Did Boko Haram really abduct 91 more people? No one knows.

In Nigeria, few sources and official silence mean little in the way of hard facts about alleged Boko Haram kidnappings and massacres.

Afolabi Sotunde/Reuters
Members of the #BringBackOurGirls Abuja campaign group take part in discussions during a sit-in protest at the Unity Fountain in Abuja June 18, 2014. In April, the kidnapping of about 270 schoolgirls in the village of Chibok caused an improbable and overnight international outcry, much of it through the Nigerian group #bringbackourgirls.

Boko Haram reportedly snatched 60 women and 31 boys early this week, adding to a string of abductions and killings in the past year.

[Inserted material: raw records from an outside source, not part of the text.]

Lemma expiries_nil Now (s : ES) : timers_ok s -> expiries Now s = [] -> forall i, i ∈ mEfiTimerList s -> Now < due_time s i.
Proof.
  intros Ht He i Hi. pose proof (proj1 (t_in s Ht i) Hi) as (E & EE & HL). unfold due_time. rewrite EE. cbn. destruct (decide (TriggerTime E <= Now)); [|lia].
  assert (i ∈ expiries Now s) as Hin; [|rewrite He in Hin; by apply elem_of_nil in Hin]. apply list_elem_of_bind. exists i. split; [|done].
  unfold expiry. rewrite EE, decide_True by done. left.
Qed.

Lemma expired_rank l (s : ES) : events_ok s -> (forall i, i ∈ l -> now s < due_time (expired (now s) l s) i) ->
  (passive_rank (at_level TPL_TIMER (expired (now s) l s)) <= passive_rank s)%nat.
Proof.
  intros Hok Hl. set (s1 := expired (now s) l s) in *. set (Now := now s) in *. change (passive_rank (at_level TPL_TIMER s1)) with (passive_rank s1).
  assert (now s1 = now s) as HN by (apply (signal_all_fields (expiries Now s) s)).
  assert (size (events s1) = size (events s)) as Hsz.
  { unfold s1, expired. cbn [events set_timers set_events]. rewrite map_size_fmap. apply size_same, signal_all_static. }
  assert (expiries Now s1 = []) as He by (unfold expiries; change (mEfiTimerList s1) with l; by apply expiry_none).
  unfold passive_rank. rewrite HN. fold Now. rewrite He, Hsz. cbn [length]. destruct (expiries Now s) as [|x k] eqn:Ek.
  - assert (events s1 = events s) as Hev; [|unfold queued; rewrite Hev; lia].
    pose proof (expired_none Now s (ev_timers s Hok) (expiries_nil Now s (ev_timers s Hok) Ek)) as Hn.
    change (events s1) with (events (expired Now (mEfiTimerList s) s)). by rewrite Hn.
  - pose proof (queued_bound s1). cbn [length]. lia.
Qed.

Lemma expired_events_ok l (s : ES) : events_ok s -> checking gCpu gSmmBase2 (at_level TPL_TIMER (expired (now s) l s)) ->
  (forall i, i ∈ l -> now s < due_time (expired (now s) l s) i) -> events_ok (at_level TPL_TIMER (expired (now s) l s)).
Proof.
  intros Hok Hc Hl. set (s1 := at_level TPL_TIMER (expired (now s) l s)) in *. assert (now s1 = now s) as HN by (apply (signal_all_fields (expiries (now s) s) s)).
  split; [apply Hc|apply Hc|apply Hc| |].
  - intros e F EF. destruct (events s !! e) as [E|] eqn:EE.
    + destruct (expired_event (now s) l s e E EE) as (F' & EF' & Hst & _). change (events s1) with (events (expired (now s) l s)) in EF.
      assert (F' = F) as -> by congruence. apply static_fields in Hst as [-> ->].
      assert (forall X, NotifyFunction (rescheduled (now s) X) = NotifyFunction X /\ NotifyTpl (rescheduled (now s) X) = NotifyTpl X) as Hr.
      { intros X. unfold rescheduled. destruct (_ && _); [|done]. by destruct (decide (Period X = 0)). }
      destruct (Hr E) as [-> ->]. by apply (ev_level s Hok e).
    + pose proof (signal_all_static (expiries (now s) s) s e) as Hst. rewrite EE in Hst. cbn [events s1 DxeEventOk.at_level set_level] in EF.
      unfold s1, expired in EF. cbn [events set_timers set_events DxeEventOk.at_level set_level] in EF. rewrite lookup_fmap in EF.
      destruct (events (signal_all _ s) !! e); done.
  - intros e F EF HL HT. exfalso. rewrite HN in HT. pose proof (proj2 (t_in s1 (c_timers _ _ _ Hc) e) ltac:(by exists F)) as Hin.
    specialize (Hl e Hin). change (events s1) with (events (expired (now s) l s)) in EF. unfold due_time in Hl. rewrite EF in Hl. cbn in Hl. lia.
Qed.

Lemma highest_more t (s s' : ES) : queues_ok s -> queues_ok s' -> highest t s -> gEventPending s <= gEventPending s' -> t = TPL_TIMER -> highest t s'.
Proof.
  intros Hq Hq' [Hp Hl] Hle ->. pose proof (q_pending s' Hq'). split; [lia|]. pose proof (Z.log2_le_mono _ _ Hle) as Hm.
  pose proof (proj1 (Z.log2_lt_pow2 (gEventPending s') 31 ltac:(lia)) ltac:(lia)). rewrite Hl in Hm. unfold TPL_TIMER, TPL_HIGH_LEVEL in *. lia.
Qed.

(** Who is notified next, and what that does. *)
Lemma passive_run_cases t e q (s : ES) : events_ok s -> highest t s -> queue t s = e :: q ->
  let s0 := at_level t (dequeue t e q s) in
  exists s1, runs e s0 s1 /\ events_ok s1 /\ gEfiCurrentTpl s1 = t /\ highest t s1 /\ (passive_rank s1 < passive_rank s)%nat /\
    ((exists E, events s0 !! e = Some E /\ NotifyFunction E <> CheckTimersFunction /\ exists w, s1 = set_world w s0) \/
     (exists l, s1 = at_level TPL_TIMER (expired (now s0) l s0) /\ expiries (now s0) s1 = [])).
Proof.
  intros Hok Ht Eq s0. pose proof (ev_queues s Hok) as Hq. destruct (passive_dequeue t t e q s Hok Eq) as [Hok0 Hr0]. fold s0 in Hok0, Hr0.
  pose proof (same_dequeue t t e q s) as Hs0. fold s0 in Hs0. destruct (queue_exists t e q s Hq Eq) as [E EE].
  assert (NotifyTpl E = t) as HT.
  { assert (e ∈ queue t s) as Hin by (rewrite Eq; left). apply (q_in s Hq) in Hin as (F & EF & _ & HT). congruence. }
  assert (exists E0, events s0 !! e = Some E0 /\ static E0 = static E) as (E0 & EE0 & Hst).
  { pose proof (se_static _ _ Hs0 e) as Hi. rewrite EE in Hi. destruct (events s0 !! e) as [E0|]; [|done]. exists E0. split; [done|]. by apply (inj Some) in Hi. }
  apply static_fields in Hst as [Hf Htpl]. assert (highest t s0) as Ht0 by exact Ht. destruct (decide (NotifyFunction E0 = CheckTimersFunction)) as [Hck|Hck].
  - pose proof (ev_level s0 Hok0 e E0 EE0 Hck) as Hlt. assert (t = TPL_TIMER) as Ett by congruence.
    destruct (CoreCheckTimers_ok gCpu gSmmBase2 notify CheckTimersFunction s0) as (l & Hcode & Hc & _ & Hd); [apply Hok0|apply Hok0|apply Hok0|done|apply Hok0|].
    pose proof (expired_events_ok l s0 Hok0 Hc Hd) as Hok1. pose proof (expired_rank l s0 Hok0 Hd) as Hr1.
    exists (at_level TPL_TIMER (expired (now s0) l s0)). split_and!; [|done|done| |lia|].
    + exists (S (length (expiries (now s0) s0))). intros [|m] k Hm Hk; [lia|]. unfold call_notify. rewrite EE0. dred. rewrite decide_True by done.
      apply Hcode. lia.
    + apply (highest_more t s0); [apply Hok0|apply Hok1|done| |done]. apply (signal_all_pending _ s0). apply Hok0.
    + right. exists l. split; [done|]. unfold expiries. change (mEfiTimerList (at_level TPL_TIMER (expired (now s0) l s0))) with l. by apply expiry_none.
  - exists (set_world (act (NotifyFunction E0) e (NotifyContext E0) (world s0)) s0). split_and!; [|by destruct Hok0 as [[] [] ? ? ?]|done|done|exact Hr0|].
    + exists 0%nat. intros m k _ _. unfold call_notify. rewrite EE0. dred. by rewrite decide_False, Hact by done.
    + left. exists E0. split; [done|]. split; [done|]. by eexists.
Qed.

(** What is left of the queues if no timer is due. *)
Lemma passive_run t e q (s : ES) : events_ok s -> highest t s -> queue t s = e :: q ->
  exists s1, runs e (at_level t (dequeue t e q s)) s1 /\ events_ok s1 /\ gEfiCurrentTpl s1 = t /\ highest t s1 /\ (passive_rank s1 < passive_rank s)%nat /\
    (expiries (now s) s = [] -> expiries (now s1) s1 = [] /\ forall u, queue u s1 = if decide (u = t) then q else queue u s).
Proof.
  intros Hok Ht Eq. destruct (passive_run_cases t e q s Hok Ht Eq) as (s1 & Hr & Hok1 & Hl & Ht1 & Hrank & Hcase). exists s1. split_and!; try done.
  pose proof (same_dequeue t t e q s) as Hs0. set (s0 := at_level t (dequeue t e q s)) in *.
  assert (forall u, queue u s0 = if decide (u = t) then q else queue u s) as Hqu by (intros u; apply (queue_insert t q (gEventPending s) s u)).
  intros Hx. rewrite <- (expiries_same _ _ (now s) Hs0) in Hx. change (now s) with (now s0) in Hx.
  destruct Hcase as [(E & _ & _ & w & ->)|(l & -> & Hx1)]; [by split|]. split.
  - by replace (now (at_level TPL_TIMER (expired (now s0) l s0))) with (now s0) by (symmetry; apply (signal_all_fields (expiries (now s0) s0) s0)).
  - intros u. rewrite <- Hqu. unfold expired. by rewrite Hx.
Qed.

But while Nigerian security officials confirm an investigation into another mass abduction in the northeast of the country, they admit they have no idea how many people were actually kidnapped.

Indeed, with every report of a Boko Haram abduction the truth about the deadly insurgency and the facts about its actions become more elusive.

Questions so basic as to who, where, when and how many victims were taken, remain unanswered.

Ahead of national elections next year, some observers say the insurgency is likely to become even more entrenched as a small war existing just beneath the surface of society, in a country recently proclaimed to be Africa's leading economy. 

Nigerian officials also dispute claims in the foreign press that the abductions happened last Saturday - while seeming hazy on when the alleged abductions took place themselves. Government officials have said the abductions happened over three days about two weeks ago.

“You know some of these attacks, because they are now rampant and because it affects remote or isolated villages, [the information] hardly [gets to] us on time,” said an officer at Borno’s department of security services.

The lack of information and apparent official confusion has been a leitmotif of the entire insurgent rise, which appeared to intensify after a state of emergency imposed in three northeast states by President Goodluck Jonathan's administration last May.

After martial law was imposed, cell phone and internet service often failed and there was little independent verification of the status of the fight between the Army and the shadowy rebel group as it hit targets, then disappeared across the border into Cameroon.

In April, the kidnapping of about 270 schoolgirls in the village of Chibok caused an improbable and overnight international outcry, much of it through the Nigerian group #bringbackourgirls. In early June, at least 20 women and girls were taken. In the past week alone, scores of people have been killed in raids on villages, military checkpoints and on football fans watching the World Cup.

Yet information remains scarce, unverifiable and contradictory as it filters into the cities from remote farming villages via “unnamed sources.”

The Nigerian Army chief said in May the government knows where the estimated 270 girls are located. But President Jonathan's official spokesman implied days later this was an exaggeration. Since then, there's been little information on the status of the girls. The government has also refused to say whether it will negotiate with Boko Haram. Meanwhile, no girls from Chibok have been recovered.

Residents and officials in the northeast fear reprisals from Boko Haram if they speak out, as the group appears to be not only killing and kidnapping people, but occupying villages, particularly in regions bordering Chad and Cameroon, according to Yan St. Pierre, the CEO of Berlin-based security consulting firm MOSECON.

As Nigeria’s 2015 national elections approach, increased political tensions also feed the insurgency, said Mr. St. Pierre.  Local politicians in Nigeria’s cities and towns traditionally hire thugs to intimidate voters, he said. These politicians may have no interest in Boko Haram ideology but more often they are the men with the guns, gaining them “informal support.”

“They’re the ones wielding the money,” said St. Pierre. “They’re the one wielding the weapons. So basically it’s: ‘I’m your friend because I need to be associated with power.’”

While media regularly attribute Boko Haram as the attackers in the often daily bombings or killings, the fact is that Boko Haram rarely claims claims responsibility. Abubakar Shekau, the man who says he leads the group, regularly releases videos bragging about attacks and spouting his harsh version of Islamic law, which includes condemnation of all things Western, especially Western-style education.

After the girls were kidnapped from their schoolhouse in April, politicians from nations like the US, the UK, Israel and Iran pledged their support for the Nigerian military’s efforts to find the girls.  And while activists in Abuja continue to rally daily demanding the girls’ rescue, no information has been released indicating when or if a rescue operation or a prisoner swap may happen.

Last week the Nigerian government for the first time reported that 219 girls remain missing. Previously, officials have said they do not know exactly how many girls were taken.

Abdulkareem Haruna contributed to this report from Maiduguri.